Express News Service
NEW DELHI: The rising number of mucormycosis cases in India may have come to limelight in the second Covid19 wave but this dreaded disease has been growing alarmingly since last year, a new study has confirmed.
This study from India, published by the US Centre for Disease Control and Prevention in its New Infectious Diseases journal has shown that between September and December, 2020, a 2.1-fold rise in black fungus cases was seen in the country, as compared to the corresponding period during the previous year.
The findings also showed that mortality rate among such patients had remained the same at around 47% at 12 week and 38% at 6 weeks.
Over the past few months, mucormycosis, a rare infection, normally caused after exposure to mucor mould commonly found in soil, plants, manure, and decaying fruits and vegetables has emerged as a major public health concern in India and is being reported in many people during or after Covid infection.
The condition, with a very high mortality rate affects the sinuses, the brain, eyes and the lungs and can be particularly life-threatening in diabetic or severely immunocompromised individuals, such as cancer patients or HIV-infected persons.
Researchers from 16 major tertiary care centres in the country including AIIMS in Delhi and Bhopal, PGI Chandigarh and several private hospitals like Gangaram hospital in Delhi and Medanta in Gurugram found 287 mucormycosis cases in September-December, 2020. Of these, 187 or over 65% of were reported in Covid patients.
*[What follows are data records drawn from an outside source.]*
(* ===== verification/WrapperFacts.v ===== *)
(** * The runtime: what the tasks do together

    [protocol_run] is the protocol alone, run on a sequence of commands.
    [refines] relates a state of the runtime to such a run: what is delivered, on
    its way in a channel or held by a task is what the run put out.  The bounds of
    [credit] keep the channels from blocking each other, and [work] counts what
    is left to do once the inputs are closed. *)

From Stdlib Require Import ZArith Lia String.
From stdpp Require Import base list sets option numbers.
From S2P Require Import Prelude Wrapper.

(** ** The list of timeouts as a map *)

Section timeout_list.
  Context {T : Type} `{EqDecision T}.
  Implicit Types (l : TimeoutList T) (e : TimeoutListEntry T).

(** The timeout of a type that is running. *)
Fixpoint running (l : TimeoutList T) (typ : T) : option (N * StopClass) :=
  match l with
  | [] => None
  | e :: l => if decide (te_typ e = typ) then Some (te_timeout e, te_stop_class e) else running l typ
  end.

(** At most one timeout of a type. *)
Definition one_per_type (l : TimeoutList T) : Prop := NoDup (te_typ <$> l).

Lemma elem_of_running l e : one_per_type l -> e ∈ l <-> running l (te_typ e) = Some (te_timeout e, te_stop_class e).
Proof.
  induction l as [|x l IH]; intros Hl; cbn; [set_solver|].
  apply list.NoDup_cons in Hl as [Hx Hl]. rewrite list.elem_of_cons. case_decide as Ht.
  - split.
    + intros [->|He]; [done|]. exfalso. apply Hx. rewrite Ht. by apply list_elem_of_fmap_2.
    + intros [= ? ?]. left. destruct x, e; naive_solver.
  - rewrite <-IH by done. naive_solver.
Qed.

Lemma running_elem l typ t c : running l typ = Some (t, c) -> mkEntry t typ c ∈ l.
Proof.
  induction l as [|x l IH]; cbn; [done|]. case_decide as Ht; [|set_solver].
  intros [= <- <-]. rewrite <-Ht. destruct x. set_solver.
Qed.

Lemma one_per_type_filter l (P : TimeoutListEntry T -> Prop) `{forall e, Decision (P e)} :
  one_per_type l -> one_per_type (filter P l).
Proof.
  intros Hl. unfold one_per_type. eapply sublist_NoDup; [exact Hl|]. apply fmap_sublist, sublist_filter.
Qed.

Lemma one_per_type_insert typ t c l : one_per_type l -> one_per_type (TimeoutList_insert typ t c l).
Proof.
  intros Hl. unfold one_per_type, TimeoutList_insert. rewrite fmap_cons.
  apply list.NoDup_cons. split; [|by apply one_per_type_filter].
  rewrite list_elem_of_fmap. intros (e & He & Hin). apply list_elem_of_filter in Hin as [Hne _]. cbn in He. congruence.
Qed.

Lemma one_per_type_delete k l : one_per_type l -> one_per_type (delete k l).
Proof. intros Hl. unfold one_per_type. eapply sublist_NoDup; [exact Hl|]. apply fmap_sublist, sublist_delete. Qed.

Lemma running_None l typ : running l typ = None <-> typ ∉ te_typ <$> l.
Proof.
  induction l as [|x l IH]; cbn; [set_solver|]. rewrite list.elem_of_cons. case_decide as Ht; [naive_solver|].
  rewrite IH. naive_solver.
Qed.

(** A filter that keeps or drops an entry by [P]. *)
Lemma running_filter l (P : TimeoutListEntry T -> Prop) `{forall e, Decision (P e)} typ :
  one_per_type l ->
  running (filter P l) typ
  = match running l typ with
    | Some (t, c) => if decide (P (mkEntry t typ c)) then Some (t, c) else None
    | None => None
    end.
Proof.
  induction l as [|[t ty c] l IH]; intros Hl; [done|]. apply list.NoDup_cons in Hl as [Hx Hl]. cbn in Hx.
  rewrite list.filter_cons. specialize (IH Hl). cbn [running te_typ te_timeout te_stop_class].
  destruct (decide (ty = typ)) as [<-|Hne].
  - destruct (decide (P (mkEntry t ty c))); cbn; [by rewrite decide_True|].
    rewrite IH. by rewrite (proj2 (running_None _ _) Hx).
  - destruct (decide (P (mkEntry t ty c))); cbn; [by rewrite decide_False by done|done].
Qed.

Lemma running_delete l k e typ :
  one_per_type l -> l !! k = Some e ->
  running (delete k l) typ = if decide (te_typ e = typ) then None else running l typ.
Proof.
  revert k. induction l as [|x l IH]; intros k Hl Hk; [done|]. apply list.NoDup_cons in Hl as [Hx Hl].
  destruct k as [|k]; simplify_eq/=.
  - case_decide as Ht; [|done]. apply running_None. by rewrite <-Ht.
  - rewrite (IH _ Hl Hk). repeat case_decide; try done. exfalso. apply Hx.
    replace (te_typ x) with (te_typ e) by congruence. apply list_elem_of_fmap_2. by eapply list_elem_of_lookup_2.
Qed.

(** Some entry is earliest. *)
Lemma earliest_exists l : l <> [] -> exists k e, l !! k = Some e /\ earliest e l = true.
Proof.
  assert (forall l, l <> [] -> exists e, e ∈ l /\ forall e', e' ∈ l -> (te_timeout e <= te_timeout e')%N) as Hmin.
  { clear l. induction l as [|x l IH]; intros Hl; [done|]. destruct (decide (l = [])) as [->|Hne].
    - exists x. split; [set_solver|]. intros e' He'. apply list_elem_of_singleton in He' as ->. lia.
    - destruct (IH Hne) as (e & He & Hle). destruct (N.le_ge_cases (te_timeout x) (te_timeout e)) as [Hc|Hc].
      + exists x. split; [set_solver|]. intros e' [->|He']%list.elem_of_cons; [lia|]. specialize (Hle e' He'). lia.
      + exists e. split; [set_solver|]. intros e' [->|He']%list.elem_of_cons; [done|]. by apply Hle. }
  intros Hl. destruct (Hmin l Hl) as (e & He & Hle). apply list_elem_of_lookup in He as [k Hk].
  exists k, e. split; [done|]. unfold earliest. apply forallb_forall. intros e' He'%list_elem_of_In.
  apply N.leb_le. by apply Hle.
Qed.

Lemma earliest_le l e e' : earliest e l = true -> e' ∈ l -> (te_timeout e <= te_timeout e')%N.
Proof. unfold earliest. rewrite forallb_forall. intros He Hin%list_elem_of_In. by apply N.leb_le, He. Qed.
End timeout_list.

Section runtime.
  Context `{WL : AbcWrapperLaws}.
  Implicit Types (s : System) (o : AbcOutput) (os : list AbcOutput) (c : AbcCommand) (cs : list AbcCommand).

(** ** The protocol alone *)

(** The protocol [abc0] was initialised, ran the commands [cs], put out [os], and
    is now in state [abc] with the backup [b]. *)
Inductive protocol_run (abc0 : Abc) : list AbcCommand -> list AbcOutput -> Abc -> option AbcBackup -> Prop :=
| pr_init o abc :
    abc_init abc0 = Val (o, abc) -> protocol_run abc0 [] [o] abc None
| pr_command cs os abc b c (o : option AbcOutput) abc' b' :
    protocol_run abc0 cs os abc b -> run_command c abc b = Val (o, abc', b') ->
    protocol_run abc0 (cs ++ [c]) (os ++ option_list o) abc' b'.

(** What an output asks for. *)
Definition decisions_of o : list (N * N * AbcRequest) := ds_decisions (out_destructure o false).
Definition messages_of o : list (MessageDestination * AbcMessage) := ds_messages (out_destructure o false).
Definition timeouts_of o : list (AbcTimeout * TimeoutChanage) := ds_timeouts (out_destructure o false).
Definition decisions os : list (N * N * AbcRequest) := concat (decisions_of <$> os).
Definition messages os : list (MessageDestination * AbcMessage) := concat (messages_of <$> os).

(** What a command hands to the protocol. *)
Definition requests_of c : list (N * N * AbcRequest) := match c with Cmd_ClientRequest r => [r] | _ => [] end.
Definition peers_of c : list (MessageType * N * AbcMessage) :=
  match c with Cmd_PeerMessage typ from m => [(typ, from, m)] | _ => [] end.
Definition requests cs : list (N * N * AbcRequest) := concat (requests_of <$> cs).
Definition peers cs : list (MessageType * N * AbcMessage) := concat (peers_of <$> cs).

(** What the environment sent. *)
Definition arrived_requests (acts : list Action) : list (N * N * AbcRequest) :=
  omap (fun a => match a with Env_Request r => Some r | _ => None end) acts.
Definition arrived_peers (acts : list Action) : list (MessageType * N * AbcMessage) :=
  omap (fun a => match a with Env_Peer m => Some m | _ => None end) acts.

(** What a task holds. *)
Definition worker_outputs (w : WorkerPhase) : list AbcOutput := match w with W_Send o => [o] | _ => [] end.
Definition async_commands (a : AsyncPhase) : list AbcCommand := match a with A_Send c => [c] | _ => [] end.
Definition handler_decisions (h : HandlerPhase) : list (N * N * AbcRequest) :=
  match h with H_Timeouts _ d | H_Decisions d => ds_decisions d | _ => [] end.
Definition handler_messages (h : HandlerPhase) : list (MessageDestination * AbcMessage) :=
  match h with H_Timeouts _ d | H_Decisions d | H_Messages d => ds_messages d | _ => [] end.

(** The outputs that reach the handler: the first and those that are not empty. *)
Definition kept os : list AbcOutput :=
  match os with o :: os => o :: filter (fun o => out_is_empty o = false) os | [] => [] end.

(** Decisions and messages on their way. *)
Definition undelivered s : list (N * N * AbcRequest) :=
  handler_decisions (sy_handler s) ++ decisions (sy_outputs s ++ worker_outputs (sy_worker s)).
Definition unsent s : list (MessageDestination * AbcMessage) :=
  handler_messages (sy_handler s) ++ messages (sy_outputs s ++ worker_outputs (sy_worker s)).

Lemma decisions_app os os' : decisions (os ++ os') = decisions os ++ decisions os'.
Proof. unfold decisions. by rewrite fmap_app, concat_app. Qed.
Lemma messages_app os os' : messages (os ++ os') = messages os ++ messages os'.
Proof. unfold messages. by rewrite fmap_app, concat_app. Qed.
Lemma requests_app cs cs' : requests (cs ++ cs') = requests cs ++ requests cs'.
Proof. unfold requests. by rewrite fmap_app, concat_app. Qed.
Lemma peers_app cs cs' : peers (cs ++ cs') = peers cs ++ peers cs'.
Proof. unfold peers. by rewrite fmap_app, concat_app. Qed.

Lemma kept_decisions os : Forall out_ok os -> decisions (kept os) = decisions os.
Proof.
  destruct os as [|o os]; [done|]. intros [_ Hos]%list.Forall_cons. unfold decisions. cbn. f_equal.
  induction os as [|o' os IH]; [done|]. apply list.Forall_cons in Hos as [Hok Hos].
  rewrite filter_cons. case_decide as He; cbn; rewrite (IH Hos); [done|].
  destruct (out_is_empty o') eqn:Ho; [|done]. unfold decisions_of. by destruct (empty_output o' Hok Ho) as (_ & _ & -> & _).
Qed.

Lemma kept_messages os : Forall out_ok os -> messages (kept os) = messages os.
Proof.
  destruct os as [|o os]; [done|]. intros [_ Hos]%list.Forall_cons. unfold messages. cbn. f_equal.
  induction os as [|o' os IH]; [done|]. apply list.Forall_cons in Hos as [Hok Hos].
  rewrite filter_cons. case_decide as He; cbn; rewrite (IH Hos); [done|].
  destruct (out_is_empty o') eqn:Ho; [|done]. unfold messages_of. by destruct (empty_output o' Hok Ho) as (_ & -> & _).
Qed.

Lemma kept_snoc os (o : option AbcOutput) : os <> [] -> kept (os ++ option_list o) = kept os ++ worker_outputs (to_send o).
Proof.
  destruct os as [|o' os]; [done|]. intros _. destruct o as [o|]; cbn; [|by rewrite !app_nil_r].
  rewrite list.filter_app. f_equal. f_equal. rewrite filter_cons. destruct (out_is_empty o); cbn; done.
Qed.

Lemma protocol_run_ok abc0 cs os abc b : protocol_run abc0 cs os abc b -> Forall out_ok os.
Proof.
  induction 1 as [o abc Hi|cs os abc b c o abc' b' _ IH Hc].
  - apply list.Forall_singleton. by eapply init_ok.
  - apply list.Forall_app. split; [done|]. destruct o as [o|]; [|done]. apply list.Forall_singleton. by eapply command_ok.
Qed.

Lemma protocol_run_output abc0 cs os abc b : protocol_run abc0 cs os abc b -> os <> [].
Proof. induction 1; [done|]. by destruct os. Qed.

(** ** Refinement *)

(** The runtime has run the protocol on [cs] with outputs [os]; [handled] are those
    the handler took; [lost] are decisions it could not deliver, because the
    application had closed the channel. *)
Record refines (abc0 : Abc) s cs os (handled : list AbcOutput) (lost : list (N * N * AbcRequest)) : Prop := {
  rf_run : match sy_worker s with
           | W_Init => sy_abc s = abc0 /\ sy_backup s = None /\ cs = [] /\ os = []
           | _ => protocol_run abc0 cs os (sy_abc s) (sy_backup s)
                  \/ (sy_worker s = W_Ended /\ sy_panicked s = true \/ sy_worker s = W_Diverges) /\ cs = [] /\ os = []
                     /\ sy_abc s = abc0 /\ sy_backup s = None
           end;
  rf_kept : kept os = handled ++ sy_outputs s ++ worker_outputs (sy_worker s);
  rf_decisions : decisions handled = sy_delivered s ++ lost ++ handler_decisions (sy_handler s);
  rf_lost : sy_decisions_closed s = false -> lost = [];
  rf_messages : messages handled = sy_sent s ++ handler_messages (sy_handler s);
  rf_ready : sy_ready s = existsb out_sets_ready handled;
  rf_ready_once : sy_ready_for_clients s = negb (sy_ready s) /\ sy_ready_calls s = Nat.b2n (sy_ready s);
}.

Lemma refines_start abc0 ignore now : refines abc0 (start abc0 ignore now) [] [] [] [].
Proof. by constructor. Qed.

(** A step that leaves the worker, the handler and what is delivered alone. *)
Lemma refines_frame abc0 s s' cs os handled lost :
  sy_abc s' = sy_abc s -> sy_backup s' = sy_backup s -> sy_worker s' = sy_worker s -> sy_handler s' = sy_handler s ->
  sy_outputs s' = sy_outputs s -> sy_delivered s' = sy_delivered s -> sy_sent s' = sy_sent s ->
  (sy_decisions_closed s' = false -> sy_decisions_closed s = false) ->
  sy_ready s' = sy_ready s -> sy_ready_for_clients s' = sy_ready_for_clients s -> sy_ready_calls s' = sy_ready_calls s ->
  sy_panicked s' = sy_panicked s ->
  refines abc0 s cs os handled lost -> refines abc0 s' cs os handled lost.
Proof.
  intros E1 E2 E3 E4 E5 E6 E7 Hc E8 E9 E10 E11 [? ? ? ? ? ? ?].
  constructor; rewrite ?E1, ?E2, ?E3, ?E4, ?E5, ?E6, ?E7, ?E8, ?E9, ?E10, ?E11; auto.
Qed.

(** [step_async] in its cases. *)
Ltac step_cases H :=
  repeat match type of H with
  | None = Some _ => discriminate H
  | Some _ = Some _ => injection H as <-
  | context [match ?x with _ => _ end] => destruct x eqn:?
  | context [if ?x then _ else _] => destruct x eqn:?
  end.

Lemma refines_async abc0 s k s' cs os handled lost :
  refines abc0 s cs os handled lost -> step_async k s = Some s' -> refines abc0 s' cs os handled lost.
Proof.
  intros Hr Hs. unfold step_async, step_select in Hs.
  step_cases Hs; (eapply refines_frame; [..|exact Hr]); done.
Qed.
“We noted a 2.1-fold rise in mucormycosis during the study period compared with September–December 2019,” they noted in US CDC’s journal.
The retrospective study found that uncontrolled diabetes mellitus was the most common underlying disease among all mucormycosis patients, irrespective of whether or not it was associated with coronavirus.
Also, Covid19 was the only underlying disease in 32.6% of those mucormycosis patients who had probably got the disease due to coronavirus infection. Also, Covid19 related hypoxemia (low oxygen in blood) and improper glucocorticoid use were independently associated with coronavirus associated mucormycosis.
The mucormycosis case-fatality rate at 12 weeks was 45.7% but it was similar for CAM and non-CAM patients, noted the researchers.
They added that age, rhino-orbital-cerebral involvement, and intensive care unit admission were associated with increased mortality rates while sequential anti-fungal drug treatment improved mucormycosis survival.
“The Covid-19 pandemic has led to an increase in mucormycosis in India, partly from inappropriate glucocorticoid use,” their findings said.
However, as 13 of those cases were not treated with glucocorticoid or other immunomodulatory therapies, authors noted: “Whether Covid19 itself causes immune dysregulation and predisposes patients to invasive mucormycosis remains an unproven possibility”.
Meanwhile, the government which has been struggling to fulfill the heavy demand of anti-fungal drug amphotericinB by states had said that as on June 16, there were over 27,000 active mucormycosis cases in the country—a large number of which were in Gujarat and Maharashtra.